[Supplied records — start]

Lemma canonical_root_total es K B :
  level_ok B K k lp es -> inner_ok mp K -> is_Some (tree_root (S (length es)) mp k lp es).
Proof.
  intros Hl [? ? ? ?]. eapply tree_root_total; [exact Hl|done..|].
  unfold level_groups. pose proof (groups_length lp es). destruct (groups lp es); simpl in *; lia.
Qed.

(** The old tree, as the edit finds it. *)
Lemma canonical_levels fuel st h es es' :
  canonical st h es -> can_edit fuel st es es' ->
  exists ht B K, ht <= length es /\ level_ok B K k lp es' /\ inner_ok mp K /\ params_ok lp /\
    levels (st_load st) k lp mp ht true es /\ edit_root k lp mp ht (S ht) true es = Some h /\
    exists ht', ht' < fuel /\ tree (st_load st) ht' k h es.
Proof.
  intros [Hr Hst] [Hk (B & K & Hl & Hl' & Hio) Hs _ [Hf _] _ _].
  destruct (tree_levels k lp mp (st_load st) (S (length es)) true es h B K Hl Hio Hs Hr Hst)
    as (ht & Hht & Hlv & He). pose proof Hio as [Hp Hw Hsz HK].
  destruct (canonical_tree (st_load st) mp k lp K (S (length es)) es B h Hk Hl Hp Hw Hsz Hst Hr)
    as (ht' & Hht' & Ht).
  exists ht, B, K. split_and!; try done; [lia|apply Hl|]. exists ht'. split; [lia|done].
Qed.

(** Trees that are there stay. *)
Lemma canonical_kept st st' h es : kept st st' -> canonical st h es -> canonical st' h es.
Proof. intros Hk [Hr Hst]. split; [done|]. eapply Forall_impl; [exact Hst|exact Hk]. Qed.

(** The result of an edit. *)
Definition edit_result (fuel : nat) st es' (r : option (Hash * St)) : Prop :=
  exists h' st', r = Some (Some h', st') /\ canonical st' h' es' /\ kept st st' /\
    tree_root fuel mp k lp es' = Some h'.

Lemma edit_builders fuel st es es' ht B K b ps x del qsegs ess :
  es' = take x es ++ concat ess ++ drop (x + del) es ->
  can_edit fuel st es es' -> ht <= length es -> level_ok B K k lp es' -> inner_ok mp K ->
  levels (st_load st) k lp mp ht true es -> x <= length es -> segs_rep qsegs ess ->
  keeps_end es x del (concat ess) ->
  commited_ b = true -> chain k lp mp ht true es x x [] (b :: ps) ->
  edit_result fuel st es'
    (bs' ← SpliceElements st del (Some <$> qsegs) (b :: ps); Commit k lp mp fuel bs' st).
Proof.
  intros Ees [Hk _ _ _ [Hf1 Hf2] Hput Hnc] Hht Hl Hio Hlv Hx Hq Hcut Hcm Hch. rewrite Ees in *.
  destruct (edit_commit k lp mp st ht es x b ps del qsegs ess fuel B K) as (h' & st' & E & Hr & Hst & Hkept);
    try done; [by apply Hnc|lia|lia|].
  exists h', st'. destruct (canonical_root_total _ _ _ Hl Hio) as [h2 Hh2].
  destruct (tree_root_more _ fuel _ _ _ _ Hh2 ltac:(lia)) as [Hr2 En]. rewrite Hr in Hr2. injection Hr2 as <-.
  split_and!; [done| |done|done]. split; [done|]. by rewrite <- En.
Qed.

Lemma splice_rep fuel st h es idx del qsegs ess :
  let es' := take idx es ++ concat ess ++ drop (idx + del) es in
  canonical st h es -> can_edit fuel st es es' -> idx <= length es -> segs_rep qsegs ess ->
  keeps_end es idx del (concat ess) ->
  edit_result fuel st es' (splice k lp mp fuel st (Some h) (Z.of_nat idx) del (Some <$> qsegs)).
Proof.
  intros es' Hc He Hidx Hq Hcut.
  destruct (canonical_levels _ _ _ _ _ Hc He) as (ht & B & K & Hht & Hl & Hio & Hlp & Hlv & Hr & ht' & Hf & Ht).
  pose proof (ce_small _ _ _ _ He) as Hs. pose proof (ce_kind _ _ _ _ He) as Hk.
  destruct (tree_node _ _ _ _ _ Ht) as (n & Hn & _).
  assert (exists cur pre les post i, cursor_by_index (st_load st) fuel (Some h) (Z.of_nat idx) = Some (Some cur) /\
    leaf_cur (st_load st) k cur pre les post i /\ (i < length les \/ post = []) /\ es = pre ++ les ++ post /\
    idx = length pre + i) as (cur & pre & les & post & i & Hcur & Hlc & Hi & Ees & Eidx).
  { destruct (cursor_by_index_rep (st_load st) fuel ht' k h es idx Ht Hs Hf) as (C1 & C2 & _).
    destruct (decide (idx < length es)) as [Hlt|Hge].
    - destruct (C1 Hlt) as (c & Ec & pre & les & post & i & ? & ? & ? & ?). exists c, pre, les, post, i. tauto.
    - assert (Hl0 : idx = length es) by lia. destruct (C2 Hl0) as (c & Ec & pre & les & ? & E0).
      exists c, pre, les, [], (length les). split_and!; [done|done|by right|by rewrite app_nil_r|].
      rewrite Hl0, E0, length_app. done. }
  unfold splice, builder_at_index. rewrite Hcur. osimpl.
  destruct (builders_at k lp mp (st_load st) ht es h cur n idx pre les post i Hk Hlv Hr Hs Hlp (io_params _ _ Hio) Hn)
    as (b & ps & -> & Hcm & Hch); [left|done..|].
  { unfold cursor_by_index in Hcur. rewrite Hn in Hcur. osimpl in Hcur.
    apply bind_Some in Hcur as (tot & _ & Hcur). destruct (Z.of_nat idx <=? tot)%Z; [|done].
    apply fmap_Some in Hcur as (c0 & Hd & [= <-]). eauto. }
  osimpl. by eapply edit_builders.
Qed.

(** Editing at a key: at the first entry whose key is not smaller. *)
Lemma splice_at_key_rep fuel st h es keys key del seg new :
  let idx := lower_bound keys key in
  let es' := take idx es ++ new ++ drop (idx + del) es in
  k = KMap \/ k = KSet -> entry_keys k es keys -> key_sorted keys ->
  canonical st h es -> can_edit fuel st es es' -> seg_rep seg new ->
  keeps_end es idx del new ->
  edit_result fuel st es'
    (bs ← builder_at_key k lp mp fuel st (Some h) (FromSlice key);
     bs' ← SpliceElements st del [Some seg] bs; Commit k lp mp fuel bs' st).
Proof.
  intros idx es' Hkk HK Hks Hc He Hq Hcut.
  destruct (canonical_levels _ _ _ _ _ Hc He) as (ht & B & K & Hht & Hl & Hio & Hlp & Hlv & Hr & ht' & Hf & Ht).
  pose proof (ce_small _ _ _ _ He) as Hs. pose proof (ce_kind _ _ _ _ He) as Hk.
  destruct (tree_node _ _ _ _ _ Ht) as (n & Hn & _). pose proof (Forall2_length _ _ _ HK) as Hlen.
  pose proof (lower_bound_le keys key) as Hle.
  destruct (cursor_by_key_rep (st_load st) fuel ht' k h es keys key Hkk HK Hks Ht Hs Hf) as (cur & Hcur & C1 & C2).
  assert (exists pre les post i, leaf_cur (st_load st) k cur pre les post i /\ (i < length les \/ post = []) /\
    es = pre ++ les ++ post /\ idx = length pre + i) as (pre & les & post & i & Hlc & Hi & Ees & Eidx).
  { destruct (decide (idx < length es)) as [Hlt|Hge].
    - destruct (C1 Hlt) as (pre & les & post & i & ? & ? & ? & ?). exists pre, les, post, i. tauto.
    - assert (Hl0 : lower_bound keys key = length es) by (unfold idx in Hge; lia).
      destruct (C2 Hl0) as (pre & les & ? & E0).
      exists pre, les, [], (length les). split_and!; [done|by right|by rewrite app_nil_r|].
      unfold idx. rewrite Hl0, E0, length_app. done. }
  unfold builder_at_key. rewrite Hcur. osimpl.
  destruct (builders_at k lp mp (st_load st) ht es h cur n idx pre les post i Hk Hlv Hr Hs Hlp (io_params _ _ Hio) Hn)
    as (b & ps & -> & Hcm & Hch); [right|done..|].
  { unfold cursor_by_key in Hcur. rewrite Hn in Hcur. osimpl in Hcur. eauto. }
  osimpl. assert (Enew : new = concat [new]) by (simpl; by rewrite app_nil_r).
  apply (edit_builders fuel st es es' ht B K b ps idx del [seg] [new]); try done.
  - unfold es'. by rewrite Enew at 1.
  - unfold idx. lia.
  - by constructor.
  - by rewrite <- Enew.
Qed.

End Canonical.

(** ** Objects *)

(** *** The items of a map after an edit *)

Definition key_pos (items : list KVItem) (key : Slice) : nat := lower_bound (kv_key <$> items) key.
Definition key_count (items : list KVItem) (key : Slice) : nat :=
  if bool_decide (key ∈ kv_key <$> items) then 1 else 0.

Definition edit_items (items new : list KVItem) (key : Slice) : list KVItem :=
  take (key_pos items key) items ++ new ++ drop (key_pos items key + key_count items key) items.

Lemma assoc_value_app a b key :
  assoc_value (a ++ b) key = match assoc_value a key with Some v => Some v | None => assoc_value b key end.
Proof. induction a as [|it a IH]; simpl; [done|]. by case_decide. Qed.

(** The item with the key, if there is one, is the one at the position. *)
Lemma key_at_pos items key :
  key_sorted (kv_key <$> items) -> key ∈ kv_key <$> items ->
  exists it, items !! key_pos items key = Some it /\ kv_key it = key.
Proof.
  intros Hs (i & Hi)%list_elem_of_lookup. unfold key_pos. rewrite (lower_bound_sorted _ _ _ Hs Hi).
  rewrite list_lookup_fmap in Hi. destruct (items !! i) as [it|]; [|done]. injection Hi as <-. eauto.
Qed.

[Supplied records — finish]

### Work to complete
Within the records above, determine the number of lines that hold the word "true" and return only that value.

### Your solution
4